Listed records
*-*-*

(** With the name listed, the method is the query alone. *)
Lemma initCollection_listed (collection : string) (m : Machine W)
      (cs : list CollectionDescription) (w' : W) :
  getCollections svc (qdrantClient (this m)) (world m) = (Normal cs, w') ->
  listed collection cs = true ->
  initCollection svc collection m =
  (Normal tt, after_call m (EvGetCollections (qdrantClient (this m))) w').
Proof.
  intros G L. rewrite initCollection_of_try.
  pose proof (initCollection_try_run collection m) as R. cbv zeta in R.
  rewrite R, G. cbn [fst snd]. now rewrite L.
Qed.

End CollectionFacts.

(** The simulated store keeps what it has. *)
Lemma sim_store_coherent (q : QdrantClient) (collection : string) :
  coherent_store Sim.services q collection.
Proof.
  assert (L : forall names : list string,
             listed collection (map (fun n => {| name := n |}) (names ++ [collection]))
             = true).
  { intros names. apply listed_spec. exists {| name := collection |}.
    split; [|reflexivity]. apply in_map, in_or_app. right. now left. }
  split.
  - intros w cs w' G Hl. cbn in G. injection G as G <-.
    exists cs, w. split; [|exact Hl]. cbn. now rewrite G.
  - intros w params w' C. cbn in C. unfold Sim.add_collection in C.
    destruct (Sim.qdrant_fault w) eqn:F; [discriminate C|].
    injection C as <-.
    eexists. eexists. split; [cbn; reflexivity|]. apply L.
Qed.

(** C4.  For every collection name: when the store's answer to
    [getCollections] contains a collection of that name, [initCollection]
    makes that one call, no [createCollection], and completes normally.
    With a store that keeps what it has, a call that completed normally is
    followed by a call that completes normally and only queries, so that the
    two calls together make at most one creation call. *)
Theorem C4_initCollection_idempotent :
  forall (W : Type) (svc : Services W) (m : Machine W) (collection : string),
    let q := qdrantClient (this m) in
    (forall cs w',
        getCollections svc q (world m) = (Normal cs, w') ->
        (exists c, In c cs /\ name c = collection) ->
        initCollection svc collection m =
        (Normal tt, after_call m (EvGetCollections q) w')) /\
    (coherent_store svc q collection ->
     forall m1,
       initCollection svc collection m = (Normal tt, m1) ->
       exists w2,
         let m2 := after_call m1 (EvGetCollections q) w2 in
         initCollection svc collection m1 = (Normal tt, m2) /\
         count is_create (trace m2) <= S (count is_create (trace m))).
Proof.
  intros W svc m collection q. split.
  - intros cs w' G Hc. apply (initCollection_listed svc collection m cs w' G).
    now apply listed_spec.
  - intros [Hkeep Hmade] m1 H1. rewrite initCollection_of_try in H1.
    pose proof (initCollection_try_run svc collection m) as R. cbv zeta in R.
    fold q in R. rewrite R in H1. clear R.
    destruct (getCollections svc q (world m)) as [[cs | e] w1] eqn:G;
      cbn [fst snd] in H1.
    2:{ destruct (initCollection_catch_run e (after_call m (EvGetCollections q) w1))
          as [s [E _]]. rewrite E in H1. discriminate H1. }
    destruct (listed collection cs) eqn:L.
    + injection H1 as <-.
      destruct (Hkeep _ _ _ G L) as [cs' [w2 [G' L']]].
      exists w2. cbv zeta. split.
      * apply (initCollection_listed svc collection
                 (after_call m (EvGetCollections q) w1) cs' w2); assumption.
      * cbn [after_call trace]. rewrite !count_snoc. cbn [is_create]. lia.
    + destruct (createCollection svc q collection collection_params w1)
        as [[[] | e] w2] eqn:C; cbn [fst snd] in H1.
      2:{ destruct (initCollection_catch_run e
                      (after_call (after_call m (EvGetCollections q) w1)
                         (EvCreateCollection q collection collection_params) w2))
            as [s [E _]]. rewrite E in H1. discriminate H1. }
      injection H1 as <-.
      destruct (Hmade _ _ _ C) as [cs' [w3 [G' L']]].
      exists w3. cbv zeta. split.
      * apply (initCollection_listed svc collection
                 (after_call (after_call m (EvGetCollections q) w1)
                    (EvCreateCollection q collection collection_params) w2)
                 cs' w3); assumption.
      * cbn [after_call trace]. rewrite !count_snoc. cbn [is_create]. lia.
Qed.

(** The theorem on the simulated store, empty at first: the first call
    creates the collection, the second one only queries. *)
Lemma C4_initCollection_idempotent_witness :
  exists m1 w2,
    initCollection Sim.services "docs" (Sim.boot Sim.cfg_qdrant_only Sim.calm)
    = (Normal tt, m1) /\
    count is_create (trace m1) = 1 /\
    initCollection Sim.services "docs" m1 =
    (Normal tt,
     after_call m1 (EvGetCollections (qdrantClient (this m1))) w2) /\
    count is_create
      (trace (after_call m1 (EvGetCollections (qdrantClient (this m1))) w2)) <= 1.
Proof.
  eexists.
  destruct (proj2 (C4_initCollection_idempotent Sim.World Sim.services
                     (Sim.boot Sim.cfg_qdrant_only Sim.calm) "docs")
              (sim_store_coherent _ _) _ eq_refl) as [w2 [H2 Hc]].
  exists w2. split; [reflexivity|]. split; [reflexivity|].
  split; [exact H2 | exact Hc].
Defined.

Lemma toLowerCase_app (a b : string) :
  Str.toLowerCase (a ++ b) = Str.toLowerCase a ++ Str.toLowerCase b.
Proof. induction a as [|c a IH]; simpl; [reflexivity | now rewrite IH]. Qed.

(** A text that occurs also occurs, in lower case, in the lower-cased
    string. *)
Lemma occurs_in_toLowerCase (needle s : string) :
  Str.occurs_in needle s ->
  Str.occurs_in (Str.toLowerCase needle) (Str.toLowerCase s).
Proof.
  intros [pre [post ->]]. exists (Str.toLowerCase pre), (Str.toLowerCase post).
  now rewrite !toLowerCase_app.
Qed.

Section CatchFacts.
Context {W : Type}.
Variable svc : Services W.

(** The [catch] block on an [Error] whose message is a string. *)
Lemma initCollection_catch_string (error : Thrown) (msg : string)
      (m : Machine W) :
  instanceof_Error error = true ->
  message_of error = JStr msg ->
  initCollection_catch error m =
  (Abrupt
     (if Str.includes msg "unauthorized"
      then McpError InvalidRequest
             "Failed to authenticate with Qdrant cloud. Please check your API key."
      else if Str.includes msg "ECONNREFUSED" || Str.includes msg "ETIMEDOUT"
      then McpError InternalError
             "Failed to connect to Qdrant cloud. Please check your QDRANT_URL."
      else match to_string error with
           | Normal rendered =>
               McpError InternalError
                 ("Failed to initialize Qdrant cloud collection: " ++ rendered)
           | Abrupt t => t
           end), m).
Proof.
  intros I M. unfold initCollection_catch, bind, throw, ret, lift.
  rewrite I, M. cbn [js_includes].
  destruct (Str.includes msg "unauthorized"); [reflexivity|].
  destruct (Str.includes msg "ECONNREFUSED"); [reflexivity|].
  destruct (Str.includes msg "ETIMEDOUT"); [reflexivity|]. cbn [orb].
  now destruct (to_string error).
Qed.

(** The [catch] block on a value that is not an [Error]. *)
Lemma initCollection_catch_non_error (error : Thrown) (m : Machine W) :
  instanceof_Error error = false ->
  initCollection_catch error m =
  (Abrupt
     match to_string error with
     | Normal rendered =>
         McpError InternalError
           ("Failed to initialize Qdrant cloud collection: " ++ rendered)
     | Abrupt t => t
     end, m).
Proof.
  intros I. unfold initCollection_catch, bind, throw, ret, lift. rewrite I.
  now destruct (to_string error).
Qed.

(** An error of the query, or of the creation after a query that does not
    list the name, is what the [catch] block receives. *)
Lemma initCollection_raised (m : Machine W) (collection : string)
      (error : Thrown) :
  let q := qdrantClient (this m) in
  let r := getCollections svc q (world m) in
  fst r = Abrupt error \/
  (exists cs,
      fst r = Normal cs /\
      (forall c, In c cs -> name c <> collection) /\
      fst (createCollection svc q collection collection_params (snd r))
      = Abrupt error) ->
  exists m1, initCollection svc collection m = initCollection_catch error m1.
Proof.
  intros q r H. rewrite initCollection_of_try.
  pose proof (initCollection_try_run svc collection m) as R. cbv zeta in R.
  fold q in R. fold r in R. rewrite R. clear R.
  destruct H as [H | [cs [H [Hnot C]]]]; rewrite H; [eauto|].
  assert (L : listed collection cs = false).
  { destruct (listed collection cs) eqn:L; [|reflexivity].
    apply listed_spec in L. destruct L as [c [Hin E]].
    now destruct (Hnot c Hin). }
  rewrite L. cbv zeta. rewrite C. eauto.
Qed.

End CatchFacts.

(** C5, as the code has it.  An error raised by the query, or by the
    creation that follows a query not listing the name, reaches the caller
    by the text of its message.  An [Error] whose message is a string that
    contains [unauthorized] gives [InvalidRequest] with the text about the
    API key.  Otherwise one whose message contains [ECONNREFUSED] or
    [ETIMEDOUT] gives [InternalError] with the text about [QDRANT_URL].  An
    [Error] whose message is a string with none of these words
    ([unauthorized] in no letter case), and a value that is not an [Error],
    give, when they convert to a string, [InternalError] with [Failed to
    initialize Qdrant cloud collection: ] followed by that string; for an
    [Error] with the inherited [toString] the original message occurs in
    it. *)
Theorem C5_initCollection_error_classes :
  forall (W : Type) (svc : Services W) (m : Machine W) (collection : string)
         (error : Thrown),
    let q := qdrantClient (this m) in
    let r := getCollections svc q (world m) in
    fst r = Abrupt error \/
    (exists cs,
        fst r = Normal cs /\
        (forall c, In c cs -> name c <> collection) /\
        fst (createCollection svc q collection collection_params (snd r))
        = Abrupt error) ->
    (forall msg,
        instanceof_Error error = true ->
        message_of error = JStr msg ->
        Str.occurs_in "unauthorized" msg ->
        fst (initCollection svc collection m) =
        Abrupt (McpError InvalidRequest
                  "Failed to authenticate with Qdrant cloud. Please check your API key.")) /\
    (forall msg,
        instanceof_Error error = true ->
        message_of error = JStr msg ->
        ~ Str.occurs_in "unauthorized" msg ->
        Str.occurs_in "ECONNREFUSED" msg \/ Str.occurs_in "ETIMEDOUT" msg ->
        fst (initCollection svc collection m) =
        Abrupt (McpError InternalError
                  "Failed to connect to Qdrant cloud. Please check your QDRANT_URL.")) /\
    (forall rendered,
        to_string error = Normal rendered ->
        instanceof_Error error = false \/
        (exists msg,
            message_of error = JStr msg /\
            ~ Str.occurs_in "unauthorized" (Str.toLowerCase msg) /\
            ~ Str.occurs_in "ECONNREFUSED" msg /\
            ~ Str.occurs_in "ETIMEDOUT" msg) ->
        fst (initCollection svc collection m) =
        Abrupt (McpError InternalError
                  ("Failed to initialize Qdrant cloud collection: " ++ rendered))) /\
    (forall n msg,
        error = JsError n msg ->
        exists rendered,
          to_string error = Normal rendered /\ Str.occurs_in msg rendered).
Proof.
  intros W svc m collection error q r H.
  destruct (initCollection_raised svc m collection error H) as [m1 E].
  rewrite E. clear E. split; [|split; [|split]].
  - intros msg I M A. rewrite (initCollection_catch_string error msg m1 I M).
    apply includes_spec in A. now rewrite A.
  - intros msg I M A C. rewrite (initCollection_catch_string error msg m1 I M).
    apply includes_false in A. rewrite A. cbn [fst].
    assert (O : Str.includes msg "ECONNREFUSED" || Str.includes msg "ETIMEDOUT"
                = true).
    { apply orb_true_iff. destruct C as [C | C]; [left | right];
        now apply includes_spec. }
    now rewrite O.
  - intros rendered S [I | [msg [M [A [R T]]]]].
    + rewrite (initCollection_catch_non_error error m1 I). now rewrite S.
    + destruct (instanceof_Error error) eqn:I.
      * rewrite (initCollection_catch_string error msg m1 I M).
        assert (A' : Str.includes msg "unauthorized" = false).
        { apply includes_false. intros O.
          apply occurs_in_toLowerCase in O. exact (A O). }
        apply includes_false in R, T. rewrite A', R, T, S. reflexivity.
      * rewrite (initCollection_catch_non_error error m1 I). now rewrite S.
  - intros n msg ->. eexists. split; [reflexivity|].
    apply Error_toString_shows_message.
Qed.

(** The theorem on a store that rejects the query as unauthorized. *)
Lemma C5_initCollection_error_classes_witness :
  fst (initCollection Sim.services "docs"
         (Sim.boot Sim.cfg_qdrant_only
            (Sim.with_qdrant_fault (JsError "Error" "401 unauthorized")
               Sim.calm))) =
  Abrupt (McpError InvalidRequest
            "Failed to authenticate with Qdrant cloud. Please check your API key.").
Proof.
  apply (proj1 (C5_initCollection_error_classes Sim.World Sim.services
                  (Sim.boot Sim.cfg_qdrant_only
                     (Sim.with_qdrant_fault (JsError "Error" "401 unauthorized")
                        Sim.calm))
                  "docs" (JsError "Error" "401 unauthorized")
                  (or_introl eq_refl))
           "401 unauthorized" eq_refl eq_refl).
  apply includes_spec. reflexivity.
Defined.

*-*-*

Aim of the task
Search the material above for the string "eexists", and copy every line in which it turns up.

Expected answer
    eexists. eexists. split; [cbn; reflexivity|]. apply L.
  eexists.
  - intros n msg ->. eexists. split; [reflexivity|].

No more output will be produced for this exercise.